5. How to Report a Vulnerability

Please follow these steps when reporting a security vulnerability:

Initial Report

  1. Contact us through our designated security channel
  2. Provide a clear description of the vulnerability
  3. Include steps to reproduce the issue
  4. Describe the potential impact
  5. Attach proof-of-concept code if available

Reporting Channels

Email: security@linkfro.com
PGP Key: Available upon request
Response Time: Within 48 hours
Time to Resolution: Typically within 30 days

6. Vulnerability Reporting Template

Please use the following template when reporting a vulnerability:

Subject: Security Vulnerability Report

1. Summary:
[Concise description of the vulnerability]

2. Location:
[URL or endpoint where the vulnerability exists]

3. Description:
[Detailed explanation of the vulnerability]

4. Steps to Reproduce:
[Step-by-step instructions to reproduce the issue]

5. Impact:
[Description of the potential impact]

6. Proof of Concept:
[Code or screenshots demonstrating the vulnerability]

7. Recommendation:
[Suggested fix or mitigation strategy]

8. Reporter Contact:
[Your contact information for follow-up]

7. Our Commitment to Researchers

We commit to the following when handling vulnerability reports:

Response Time

  • Initial acknowledgment within 48 hours
  • Confirmation of vulnerability within 7 days
  • Status updates every 14 days until resolution

Resolution Timeline

  • Critical vulnerabilities: 15 days
  • High-risk vulnerabilities: 30 days
  • Medium-risk vulnerabilities: 45 days

Recognition

We appreciate responsible disclosure and may offer recognition for significant contributions to our security posture.

8. Legal Safe Harbor

We support the responsible reporting of security vulnerabilities and will not initiate legal action against security researchers who:

  • Act in good faith when conducting security research
  • Report vulnerabilities according to this policy
  • Do not access or exfiltrate user data unnecessarily
  • Do not publicly disclose the vulnerability before 30 days
  • Do not engage in destructive testing

9. Bug Bounty Program

While we do not currently offer monetary rewards, we recognize and appreciate the efforts of security researchers.

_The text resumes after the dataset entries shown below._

Lemma arrives_ok k r R : inv idle k -> rights k !! r = Some R -> alive R = true -> arrives k R.
Proof.
  intros I HR Ha Hty.
  assert (Hp : forall p id x, dest k R = Some (p, id) -> index_of (rights k) (shareds k) x = Some (p, id) ->
    exists p id P, dest k R = Some (p, id) /\ ports k !! p = Some P
      /\ p_alive P = true /\ global_ports k !! portno P = Some p /\ is_Some (p_rights P !! id)).
  { intros p id x Hd Hx. apply (i_ports _ _ I) in Hx. destruct (registered_alive idle k _ _ I eq_refl Hx) as (P & HP & HPa & _).
    cbn in HP. exists p, id, P. split_and!; try done.
    - apply (i_global_ports _ _ I). unfold view. rewrite HP. cbn. unfold port_no. by rewrite HPa.
    - unfold port_at in Hx. cbn in Hx. rewrite HP in Hx. by eexists. }
  destruct (i_right _ _ I r R HR) as (Hok & _). specialize (Hok Ha). unfold dest in *. destruct (rtype R) eqn:Ety; [| |done].
  - destruct (parent R) as [p|] eqn:Ep; [|done]. apply (Hp p (right_parent_id R) (RRight r)); [done|].
    cbn. unfold view. rewrite HR. cbn. unfold registered, watched. by rewrite Ha, Ety, Ep.
  - destruct (shared R) as [s|] eqn:Es; [|done].
    assert (Hs : r ∈ senders (shareds k) s).
    { apply (i_senders _ _ I). unfold view. rewrite HR. cbn. unfold sharing. by rewrite Ha, Ety, bool_decide_true. }
    unfold senders in Hs. destruct (shareds k !! s) as [S|] eqn:HS; [|by apply elem_of_nil in Hs]. cbn in Hs.
    pose proof (i_shared _ _ I s S HS) as Hsh. destruct (s_alive S) eqn:Hsa; [|destruct Hsh as [?|Hnil]; [done|rewrite Hnil in Hs; by apply elem_of_nil in Hs]].
    destruct (s_parent S) as [p|] eqn:Ep; [|naive_solver]. apply (Hp p (s_right_parent_id S) (RShared s)).
    + cbn. rewrite HS. cbn. by rewrite Ep.
    + cbn. unfold view. rewrite HS. cbn. unfold s_registered. by rewrite Hsa, Ep.
Qed.

(** C2. Whatever calls the tasks make and whenever the dead objects are reclaimed, every
    live right is in exactly one place, the one its fields name: in the table of one task
    group, under its number, the group having tasks and being found by its id, or in one
    message, which is in the queue of a port.  A live send right leads to a live port that
    is found by its number and has the right registered.  The tables hold live rights only,
    no two messages hold the same right, and a group without tasks has no rights. *)
Theorem live_rights_placed memory s :
  reachable memory s ->
  (forall r R, rights (kern s) !! r = Some R -> alive R = true -> placed (kern s) r R /\ arrives (kern s) R)
  /\ (forall g id r, group_at (groups (kern s)) (g, id) = Some r -> exists R, rights (kern s) !! r = Some R /\ alive R = true)
  /\ (forall r m m', r ∈ slots (messages (kern s)) m -> r ∈ slots (messages (kern s)) m' -> m = m')
  /\ (forall g G, groups (kern s) !! g = Some G -> tasks G = ∅ -> g_rights G = ∅).
Proof.
  intros Hs. destruct (reachable_sys_inv memory s Hs) as [I _ _ _]. split_and!.
  - intros r R HR Ha. split; [by apply placed_ok|by eapply arrives_ok].
  - intros g id r H. destruct (held_alive idle _ g id r I H) as (R & HR & Ha & _). by exists R.
  - intros r m m' H H'. destruct (i_slots _ _ I m r H) as (R & HR & _ & <-).
    destruct (i_slots _ _ I m' r H') as (R' & HR' & _ & <-). congruence.
  - intros g G HG HT. by apply (i_group _ _ I g G HG).
Qed.

Lemma live_rights_placed_witness :
  (exists R, rights (kern opened) !! 4%nat = Some R /\ alive R = true) /\
  exists R, rights (kern opened) !! 4%nat = Some R /\ placed (kern opened) 4 R /\ arrives (kern opened) R.
Proof.
  split; [by eexists|]. eexists. split; [reflexivity|].
  apply (proj1 (live_rights_placed plenty opened opened_reachable)); reflexivity.
Defined.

We may consider compensation for critical vulnerabilities that pose significant risk to our users.

10. Contact Information

For questions about our vulnerability disclosure program or to report a security issue, please contact us:

Primary Email: security@linkfro.com
Backup Email: legal@linkfro.com
Address: 123 Market Street, San Francisco, CA 94103
Responsible Disclosure: We will not take legal action against researchers who follow responsible disclosure practices.